Quotulatiousness

November 9, 2021

QotD: Hollywood in the late Golden Age

Filed under: Business, History, Media, Quotations — Tags: , , , , — Nicholas @ 01:00

In certain ways, Hollywood today is just like it was a half-century ago. It’s a company town, a plantation devoted to the manufacture of cultural commodities designed to please the largest possible number of people. Then as now, nearly all of the films produced there fit neatly into the pigeonholes of a limited number of highly stylized genres: gangster movies, costume dramas, romantic comedies, Westerns.

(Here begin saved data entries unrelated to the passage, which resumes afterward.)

(* ===== verification/Runtime.v ===== *)
(** * The runtime handler (package extruntime)

    [HandleCmd] feeds input to streams itself and runs every other command in a goroutine of its
    own, so a handler has any number of operations in progress.  [rt_step] runs one atomic action
    of one of them: of its main goroutine, or of one of the two that upload its output.  The
    label says what the engine, the reader of a pipe or the send function answered, and how a
    [select] with several ready cases was decided.  Message numbers come from the atomic counter
    that [NextSeq] shows the compare-and-swap loop to be. *)
From S2P Require Import Prelude Proto Handler Streaming RuntimePb.
From stdpp Require Import pretty.
Open Scope Z_scope.

Set Default Proof Using "Type".

(** ** Operations *)

(** A goroutine that runs uploadDataOutput. *)
Inductive upl_pc : Type :=
| UWait                   (* r.WaitForData, r.Read *)
| UNext (data : bytes)    (* nextSeq(pSeq) *)
| USend (m : Msg)         (* h.SendMsg *)
| UDone.

(** The main goroutine of an operation. *)
Inductive op_pc : Type :=
| OStart
| ORun                                   (* run: Exec or Attach (through Add), Logs *)
| OCollect (errMsg : option ErrorMsg)    (* collectStreamErrors *)
| OCloseOut (err : option ErrorMsg)      (* deferred: closeStream() *)
| OWait (err : option ErrorMsg)          (* deferred: wg.Wait() *)
| OLast (err : option ErrorMsg)          (* nextSeq(&seq) *)
| OSendLast (m : Msg)
| ODel
| OPfAdd                                 (* handlePortForward: streams.Add *)
| OPfUpload                              (* uploadDataOutput, in this goroutine *)
| OPfDrain (err : option error)          (* drain errCh *)
| OPfLast (err : option error) (ret : option error)   (* deferred: pw.Close(), nextSeq(&seq) *)
| OPfSendLast (m : Msg) (ret : option error)
| OPfDel (ret : option error)
| OReply (r : result (option Packet))    (* what [do] returned *)
| ODone.

(** Where a message of a stream comes from: its outputs, or the message that ends it. *)
Inductive source : Type := SOut | SErr | SLast.

#[export] Instance source_eq_dec : EqDecision source.
Proof. solve_decision. Defined.

(** The two outputs of a stream operation. *)
Definition upl_source (stdout : bool) : source := if stdout then SOut else SErr.

Section runtime.
Context `{pb : !ArhatPb, wke : !WellKnownErrors, apb : !AranyaPb}.
Context {W : Type} `{engine : !RuntimeEngine W} {Q : Type} `{sq : !SeqQueue Q}.
Context (maxPayloadSize : Z).

(** An operation.  [op_read_out] and [op_read_err] record what Read returned of its outputs without an
    error, or with [ErrDeadlineExceeded], and [op_dropped] what it returned together with another
    error; [op_numbered] the messages in the order they were numbered, [op_sent] those the send
    function accepted and [op_lost] those it refused; [op_replied] are the messages for the result of
    the command's function. *)
Record op : Type := MkOp {
  op_func : rt_func (W := W);
  op_sid : Z;
  op_seq : Z;                    (* the command's *)
  op_payload : bytes;
  op_at : op_pc;
  op_done : bool;                (* ctx.Done() *)
  op_counter : Z;                (* seq *)
  op_out : option upl_pc;
  op_err : option upl_pc;
  op_stream : option nat;        (* the stream it added *)
  op_read_out : list bytes;
  op_read_err : list bytes;
  op_numbered : list (source * Msg);
  op_sent : list (source * Msg);
  op_lost : list (source * Msg);
  op_dropped : list (source * bytes);
  op_replied : list Msg;
}.

Record rt_state : Type := MkRt {
  r_streams : StreamManager (Q := Q);
  r_world : W;
  r_ops : gmap nat op;
}.

Definition new_op (f : rt_func) (sid seq : Z) (payload : bytes) : op :=
  MkOp f sid seq payload OStart false 0 None None None [] [] [] [] [] [] [].
Lemma kind_ok_step m e m' : kind_ok m → pm_step m e = Some m' → kind_ok m'.
Proof.
  intros Hk Hs. destruct e as [r| |[c|e]|i|[[addr data]|e]|i|i op| |]; simpl in Hs.
  - pose proof Hk as [K1 K2 K3 K4 K5].
    assert (packet_listen network r ≠ Ok RawOther) as Hno by (by destruct r as [[]|]).
    unfold with_l, mgr_listen in Hs. destruct (packet_listen network r) as [k|e] eqn:Hr; simpl in Hs;
      destruct (l_phase (pm_l m)) eqn:Hp; simplify_eq/=; rewrite K1 in K3, K4 by done; rewrite ?K1 by done.
    + split; simpl; try done; [by intros -> |by auto|by auto|by intros e [?|?]].
    + split; simpl; try done; rewrite ?K1 by done; eauto.
  - destruct (is_kind RawCloser m) eqn:Hi; [|done]. eapply kind_ok_fail; [done| |exact Hs].
    unfold is_kind in Hi. by destruct (pm_kind m).
  - destruct (is_kind RawListener m) eqn:Hi; simpl in Hs; [|done]. destruct (mgr_serving _); simplify_eq.
    destruct Hk as [K1 K2 K3 K4 K5]. split; simpl; try done. unfold is_kind in Hi. by destruct (pm_kind m).
  - destruct (is_kind RawListener m) eqn:Hi; [|done]. eapply kind_ok_fail; [done| |exact Hs].
    unfold is_kind in Hi. destruct (pm_kind m); try done. simpl. eauto.
  - unfold conn_step in Hs. destruct (pm_conns m !! i) as [c|] eqn:Hc; [|done]. simpl in Hs.
    destruct (sconn_step c); simplify_eq/=. destruct Hk as [K1 K2 K3 K4 K5]. split; simpl; try done.
    intros Hk. by rewrite K3 in Hc.
  - destruct (is_kind RawPacketConn m) eqn:Hi; simpl in Hs; [|done]. destruct (mgr_serving _); [|done].
    eapply kind_ok_packets; [done|exact Hs|]. unfold is_kind in Hi. by destruct (pm_kind m).
  - destruct (is_kind RawPacketConn m) eqn:Hi; [|done]. eapply kind_ok_fail; [done| |exact Hs].
    unfold is_kind in Hi. destruct (pm_kind m); try done. simpl. eauto.
  - by eapply kind_ok_packets.
  - by eapply kind_ok_packets.
  - unfold with_l, mgr_return in Hs. destruct Hk as [K1 K2 K3 K4 K5].
    destruct (l_phase (pm_l m)) eqn:Hp; simplify_eq/=. split; simpl; try done; [by eauto|].
    intros e0 [?|[= <-]]; [done|]. eauto.
  - unfold mgr_Close in Hs. destruct Hk as [K1 K2 K3 K4 K5]. destruct (l_set (pm_l m)); simplify_eq; by split.
Qed.

(** A listener that is closed, and not about to be opened. *)
Definition inert (m : packet_manager) : Prop := l_phase (pm_l m) ≠ PListen ∧ l_open (pm_l m) = false.

(** What was taken from the network: connections and packets. *)
Definition taken (m : packet_manager) : nat * list (string * bytes * fate) :=
  (length (pm_conns m), ps_log (pm_packets m)).

Lemma packet_step_log s e s' :
  packet_step s e = Some s' → (∀ a d, e ≠ EPacket a d) → ps_log s' = ps_log s.
Proof.
  intros Hs Hne. destruct e as [a d|i|i op]; [by destruct (Hne a d)|..]; simpl in Hs; unfold session_op in Hs;
    split_step Hs; done.
Qed.

Lemma inert_step m e m' : inert m → pm_step m e = Some m' → inert m' ∧ taken m' = taken m.
Proof.
  intros [Hp Ho] Hs. unfold inert, taken.
  assert (∀ e, (∀ a d, e ≠ EPacket a d) → on_packets e m = Some m' →
    pm_l m' = pm_l m ∧ pm_conns m' = pm_conns m ∧ ps_log (pm_packets m') = ps_log (pm_packets m)) as Hop.
  { intros e0 He0 Hop. unfold on_packets in Hop. destruct (packet_step (pm_packets m) e0) eqn:E; simplify_eq/=.
    split_and!; [done|done|]. by eapply packet_step_log. }
  assert (mgr_serving (pm_l m) = false) as Hsv by (unfold mgr_serving; by destruct (l_phase (pm_l m))).
  destruct e as [r| |[c|e]|i|[[addr data]|e]|i|i op| |]; simpl in Hs; rewrite ?Hsv, ?andb_false_r in Hs; try done.
  6: destruct (Hop (EHandler i)) as (-> & -> & ->); done.
  6: destruct (Hop (ESession i op)) as (-> & -> & ->); done.
  - unfold mgr_listen, with_l in Hs. destruct (packet_listen network r), (l_phase (pm_l m)); done.
  - unfold with_l, mgr_fail in Hs. destruct (is_kind _ _), (l_phase (pm_l m)); by simplify_eq/=.
  - unfold with_l, mgr_fail in Hs. destruct (is_kind _ _), (l_phase (pm_l m)); by simplify_eq/=.
  - unfold conn_step in Hs. destruct (pm_conns m !! i) as [c|]; [|done]. simpl in Hs.
    destruct (sconn_step c); simplify_eq/=. by rewrite length_insert.
  - unfold with_l, mgr_fail in Hs. destruct (is_kind _ _), (l_phase (pm_l m)); by simplify_eq/=.
  - unfold with_l, mgr_return in Hs. destruct (l_phase (pm_l m)); by simplify_eq/=.
  - unfold with_l, mgr_Close in Hs. destruct (l_set (pm_l m)); by simplify_eq/=.
Qed.

Lemma inert_run es m m' : inert m → run pm_step m es = Some m' → taken m' = taken m.
Proof.
  revert m. induction es as [|e es IH]; intros m Hi Hrun; simpl in Hrun; [by simplify_eq|].
  destruct (pm_step m e) as [m1|] eqn:E; [|done]. destruct (inert_step _ _ _ Hi E) as [Hi1 <-]. by apply IH.
Qed.

(** C33. A packet endpoint serves what its listener is.  Over a net.Listener (DTLS) every accepted
    connection is validated, handed to the server at most once, and only with the kind, name and codec
    that what its peer sent announces, and closed once when its goroutine ends, as on a stream
    endpoint, and no packet table is kept; over a net.PacketConn nothing is accepted; anything else
    ends ListenAndServe with an error.  Once the listener was opened and Close has been called, or
    once ListenAndServe has returned, no schedule accepts another connection or takes another
    packet; and the error ListenAndServe returns says which operation failed. *)
Theorem packet_endpoint m :
  reachable pm_step (eq pm_init) m →
  (∀ i c, pm_conns m !! i = Some c → pm_kind m = RawListener ∧
     (sc_closed c = if sc_at c is VDone then 1 else 0)%nat ∧
     (∀ params rest, sc_handled c = Some (params, rest) →
        validateConnection codec_String registry (sc_peer c) = (Ok params, rest)) ∧
     (∀ params rest, sc_at c = VDone → validateConnection codec_String registry (sc_peer c) = (Ok params, rest) →
        sc_handled c = Some (params, rest))) ∧
  (pm_packets m ≠ packet_init → pm_kind m = RawPacketConn) ∧
  (∀ e, mgr_returned (pm_l m) = Some e → l_open (pm_l m) = false ∧ loop_error (pm_kind m) e) ∧
  (∀ es m', l_set (pm_l m) = true → run pm_step m (QClose :: es) = Some m' →
     length (pm_conns m') = length (pm_conns m) ∧ ps_log (pm_packets m') = ps_log (pm_packets m)) ∧
  (∀ es m' e, mgr_returned (pm_l m) = Some e → run pm_step m es = Some m' →
     length (pm_conns m') = length (pm_conns m) ∧ ps_log (pm_packets m') = ps_log (pm_packets m)).
Proof.
  intros Hr. pose proof (pm_ok_reachable _ Hr) as [Hl Hc].
  assert (kind_ok m) as [K1 K2 K3 K4 K5].
  { revert Hr. apply invariant_reachable. split; [|apply kind_ok_step]. intros ? <-.
    split; simpl; try done. by left. }
  split_and!.
  - intros i c Hi. split; [|apply sconn_facts; by eapply (Forall_lookup_1 _ _ _ _ Hc)].
    destruct (pm_kind m) eqn:Hk; [done|..]; by rewrite K3 in Hi.
  - destruct (pm_kind m) eqn:Hk; try done; by rewrite K4.
  - intros e He. unfold mgr_returned in He. destruct (l_phase (pm_l m)) eqn:Hp; simplify_eq.
    split; [by eapply mo_end|]. by apply K5; right.
  - intros es m' Hset Hrun. simpl in Hrun. apply inert_run in Hrun; [by injection Hrun|].
    pose proof (mo_set _ Hl Hset). unfold inert, mgr_Close. simpl. by rewrite Hset.
  - intros es m' e He Hrun. apply inert_run in Hrun; [by injection Hrun|].
    unfold mgr_returned in He. destruct (l_phase (pm_l m)) eqn:Hp; simplify_eq.
    split; [by rewrite Hp|by eapply mo_end].
Qed.
End managers.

The main difference between then and now is that in the old days, such films were mass-produced on the assembly lines of the major studios. Americans of all ages went to the movies at least once a week, and they expected to see something different every time they went. Hence the studio system, which ground out product fast enough to meet the omnivorous demand. Except for the occasional Gone With the Wind, the modern Spielberg-style “event” movies that now dominate Hollywood filmmaking didn’t exist. You went to the movies not to see Spider-Man or Lord of the Rings, but simply to see a show. If the show in question was a Western or a mystery, that was good; if it starred John Wayne or Robert Mitchum, that was better. But nobody went out of his way to see a Wayne Western directed by Howard Hawks, much less a Mitchum mystery directed by Jacques Tourneur. You took what you got, and if what you got happened to be a Red River or Out of the Past, then you got lucky.

That’s why so many of the best films made in Hollywood in the Forties and Fifties were Westerns and mysteries. Precisely because they were commodities, their makers tended to be ignored by the front office. So long as your last picture turned a profit, however small, you got to make another one. If the movies in which you specialized were low-budget genre pictures for which demand was more or less constant, all that mattered was that you stay more or less within the accepted conventions of the genre, and the conventions of the Western and the mystery happened to be wonderfully well-suited to the artful telling of serious stories that were both entertaining and cheap to produce. The art, of course, was optional, and most such movies were as forgettable as a Law and Order rerun, but some of them were as good — and as serious — as a movie can be.

Terry Teachout, “What Randolph Scott Knew”, American Cowboy, 2005-12-23.